Filed under: old tools — howarth frank @ 10:33 pm

i put the sharpened blades back into the planer tonight.  it was not too difficult.  i just hope they stay in there.


April 10, 2009


Filed under: old tools — howarth frank @ 10:25 pm

the router has a home, for now.  i moved the disk sander and mortiser over a little, but it is still a little tight.  the three phase power is right there and it can share the dust collection with the mortiser.


April 5, 2009

over arm router

Filed under: old tools — howarth frank @ 11:42 am

the over arm router is in the shop.  unloading it from the truck as straightforward.  i managed to get the table and motor off which helped bring the weight down a little.


April 4, 2009


Filed under: projects — howarth frank @ 8:47 pm

the guest room bed is done.


April 3, 2009

porter over arm router

Filed under: old tools — howarth frank @ 9:05 pm

an overhead router popped up on c’list I argued with myself for an hour about whether I needed an overhead router. I wrote and asked if it was still available and where it was. It was, and it was in Prineville, Oregon – 150 mi from me in Portland. That evening I talked myself out of it. Then I came up with reasons all weekend for why I needed it: it was cool looking, it was worth that much in scrap iron, maybe I could get rid of my little Jet shaper, maybe I could get into making solid body guitars.

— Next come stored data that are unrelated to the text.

Lemma fine_update_lifetimes s k i v p :
  nd_ok s -> k ∈ numbers s -> (i < LWIP_IPV6_NUM_ADDRESSES)%nat -> u32_ok v -> u32_ok p ->
  (forall x, find_nd k (nd_netifs s) = Some x -> netif_ip6_addr_isstatic (ndn x) i = Ret false) ->
  fine (update_lifetimes lwip_rand mld_mac_filter status_callback k i v p) s.
Proof.
  intros Hok Hk Hi Hv Hp Hst. unfold update_lifetimes. apply ok_netif_at; [done..|]. intros x Hx Hin Hnum Hxok. specialize (Hst x Hx).
  eapply ok_lift; [by apply slot_state|]. destruct (slot_valid_life x Hxok i Hi) as (r & Er & Hr & Es). eapply ok_lift; [exact Er|].
  rewrite Es in Hst. injection Hst as Hst.
  eapply (ok_bind _ _ _ (fun _ s' => exists x', find_nd k (nd_netifs s') = Some x' /\ netif_ip6_addr_isstatic (ndn x') i = Ret false)).
  { assert (Hput : forall v', u32_ok v' -> v' <> 0 -> ok (set_valid_life k i v') s (fun _ s' => exists x', find_nd k (nd_netifs s') = Some x' /\
      netif_ip6_addr_isstatic (ndn x') i = Ret false)).
    { intros v' Hv' Hne. eapply ok_mono; [by apply ok_set_valid|]. cbn beta. intros _ s' _ _ (y & Hy0 & Hy). exists (put_valid i v' y). split; [done|].
      rewrite Hx in Hy0. injection Hy0 as <-. unfold netif_ip6_addr_isstatic. cbn.
      rewrite list_lookup_insert_eq by (rewrite (nw_lives _ (proj1 (nn_sane _ Hxok))); done). cbn. by rewrite (proj2 (Z.eqb_neq v' _)). }
    unfold u32_ok in *. apply fine_if; intros Hc; [|apply fine_if; intros Hc'].
    - apply Hput; [done|]. apply orb_true_iff in Hc as [Hc%Z.ltb_lt|Hc%Z.ltb_lt]; unfold ND6_2HRS in *; lia.
    - by apply Hput.
    - apply ok_ret; [done|]. exists x. split; [done|]. by rewrite Es, Hst. }
  intros _ s1 Hok1 Hev1 (x1 & Hx1 & Hst1). eapply ok_read; [by apply netif_at_exec|]. eapply ok_lift; [exact Hst1|].
  assert (Hk1 : k ∈ numbers s1) by eauto with nd. apply fine_seq; [by apply ok_ret|]. intros _ s1' Hok1' Hev1'.
  apply fine_seq; [apply fine_if; intros _; [|by apply ok_ret]; apply fine_set_state; eauto with nd|].
  intros _ s2 Hok2 Hev2. apply fine_set_pref; eauto with nd.
Qed.

Lemma new_slot_total x a : nd_netif_ok x -> forall slots free,
  Forall (fun i => i < LWIP_IPV6_NUM_ADDRESSES)%nat slots -> (free < LWIP_IPV6_NUM_ADDRESSES)%nat ->
  exists r, new_slot (ndn x) a slots free = Ret r /\ forall i, r = Some i -> (i < LWIP_IPV6_NUM_ADDRESSES)%nat.
Proof.
  intros Hx slots free Hs. revert free. induction Hs as [|i slots Hi _ IH]; intros free Hf; cbn [new_slot].
  { eexists. split; [done|]. intros i. destruct (decide _); [done|]. by intros [= <-]. }
  rewrite (slot_state x Hx i Hi). cbn [mbind outcome_bind]. destruct (ip6_addr_isinvalid _); [apply IH; by destruct (decide _)|].
  destruct (slot_addr x Hx i Hi) as [-> _]. cbn [mbind outcome_bind]. destruct (ip6_addr_cmp _ _); [by eexists|by apply IH].
Qed.

Lemma fine_add_generated s k a v p :
  nd_ok s -> k ∈ numbers s -> ip6_wf a -> u32_ok v -> u32_ok p ->
  fine (add_generated lwip_rand mld_mac_filter status_callback k a v p) s.
Proof.
  intros Hok Hk Ha Hv Hp. unfold add_generated. apply ok_netif_at; [done..|]. intros x Hx Hin Hnum Hxok. cbv zeta.
  assert (H0i : (0 < LWIP_IPV6_NUM_ADDRESSES)%nat) by (unfold LWIP_IPV6_NUM_ADDRESSES; lia).
  eapply ok_lift; [by apply slot_state|]. apply fine_if; intros _; [by apply ok_ret|].
  destruct (slot_addr x Hxok 0 H0i) as [-> Hll]. eapply ok_lift; [done|]. set (ad := ip6_addr_assign_zone _ _ _).
  assert (Had : ip6_wf ad) by (apply assign_zone_wf; destruct Ha as (? & ? & _), Hll as (_ & _ & ? & ?); by split_and!).
  destruct (new_slot_total x ad Hxok (seq 1 (LWIP_IPV6_NUM_ADDRESSES - 1)) 0) as (r & Er & Hr); [|done|].
  { apply Forall_forall. intros j Hj%elem_of_seq. unfold LWIP_IPV6_NUM_ADDRESSES in *. lia. }
  eapply ok_lift; [exact Er|]. destruct r as [i|]; [|by apply ok_ret]. specialize (Hr i eq_refl).
  pose proof (nw_addrs _ (proj1 (nn_sane _ Hxok))) as Hl. eapply ok_lift; [by apply slot_set|]. apply fine_seq.
  { apply ok_upd_netif; [done|done| |done]. intros y Hy Hyin _. rewrite (same_netif s k x y) by done.
    destruct Hxok as [[[W1 W2 W3] Hall] P V R [A1 A2 A3] Hm Hrs]. split; cbn; try done.
    split; [split; cbn; [by rewrite length_insert|done|done]|]. by apply Forall_insert. }
  intros _ s1 Hok1 Hev1. apply fine_seq; [apply fine_set_valid; eauto with nd|]. intros _ s2 Hok2 Hev2.
  apply fine_seq; [apply fine_set_pref; eauto with nd|]. intros _ s3 Hok3 Hev3. apply fine_set_state; eauto with nd.
Qed.

Lemma fine_autoconfig s k o a :
  nd_ok s -> k ∈ numbers s -> ip6_wf a -> fine (nd6_process_autoconfig_prefix lwip_rand mld_mac_filter status_callback k o a) s.
Proof.
  intros Hok Hk Ha. unfold nd6_process_autoconfig_prefix. cbv zeta. apply fine_if; intros _; [by apply ok_ret|].
  assert (Hv : forall z, u32_ok (lwip_htonl z)) by (intros z; apply lwip_htonl_range).
  apply ok_netif_at; [done..|]. intros x Hx Hin Hnum Hxok.
  destruct (first_slot_find (LWIP_IPV6_NUM_ADDRESSES - 1) 1 (generated_slot (ndn x) a)) as (r & Er & Hr).
  { intros j Hj. destruct (generated_total x a j Hxok) as (b & Hb & _); [unfold LWIP_IPV6_NUM_ADDRESSES in *; lia|]. by exists b. }
  eapply ok_lift; [exact Er|]. destruct r as [i|]; [|by apply fine_add_generated]. destruct (Hr i eq_refl) as [Hi Ht].
  assert (Hi' : (i < LWIP_IPV6_NUM_ADDRESSES)%nat) by (unfold LWIP_IPV6_NUM_ADDRESSES in *; lia).
  apply fine_update_lifetimes; [done..|]. intros y Hy. rewrite Hx in Hy. injection Hy as <-.
  destruct (generated_total x a i Hxok Hi') as (b & Hb & Hst). apply Hst. congruence.
Qed.

(** ** The packet *)

(** A message of at least eight bytes in one buffer, its header at [hdr], from the
    interface [k].  Where an interface has link-layer addresses the buffer has room for
    one behind the packet: the option is copied by the length of the address, not by its
    own. *)
Record arrived (hdr : Z) (p : loc) (b : pbuf) (bs : list Z) (k : Z) (s : nd_world) : Prop := {
  ar_owned : owned (host s) p b bs;
  ar_len : (8 <= length bs)%nat;
  ar_hdr : 0 <= hdr /\ hdr + 8 <= Z.of_nat (length (pb_buf b));
  ar_src : ip6_wf (w_cur_src (host s));
  ar_netif : k ∈ numbers s;
  ar_room : Forall (fun y => pb_payload b + pb_len b + y.2 <= Z.of_nat (length (pb_buf b))) (link <$> nd_netifs s)
}.
Lemma arrived_evolves hdr p b bs k s s' : arrived hdr p b bs k s -> evolves s s' -> arrived hdr p b bs k s'.
Proof.
  intros [Ho Hl Hh Hs Hk Hr] Hev. pose proof (evolves_num _ _ Hev) as En. destruct Hev as [(es & n & Ew) El].
  split; [by rewrite Ew|done|done|by rewrite Ew|by rewrite En|by rewrite El].
Qed.
Hint Resolve arrived_evolves : nd.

I figured that much iron at that price, that it would be gone so I did not bother to write back. Then Sunday night the seller sent me a note saying it was still available. I asked him if Friday worked. Friday morning my son, my mom (who hadn’t seen central Oregon yet), and I got into the truck and off we went. We opted for the route over Mt. Hood.
We met up with the seller at in Redmond and followed him to the shop. He thought we would have a hard time finding it and he was probably right. Loading was straight forward, as he had a forklift. Ron, the seller, did not know too much about it. The owner of the shop had inherited a bunch of tools from his dad in Arizona, which this was one of. They did not use it much so they were selling it.
My 2 and a half year old son had a great time helping. We bolted it down to some 2x4s to give it a larger footprint. The straps held it up aganist the cab. We didn’t have any trouble with it the entire 200 miles home.
On the way home we opted for the northern route around Mt. Hood to avoid the snow. We got to see a different part of the state.
Getting it out of the truck was harder than getting it in.
The motor has no plate. It does appear to be three phase. Beyond that I have no info on it. It looks like it has a blower on top of it. Maybe to keep the belt cool?
There is an oil reservoir above the spindle. I’m not sure what this is for. Does it keep the bearings lubricated and/or cool, or is it for something else?
It was a fun trip. Now I have to fit it in somewhere in the shop.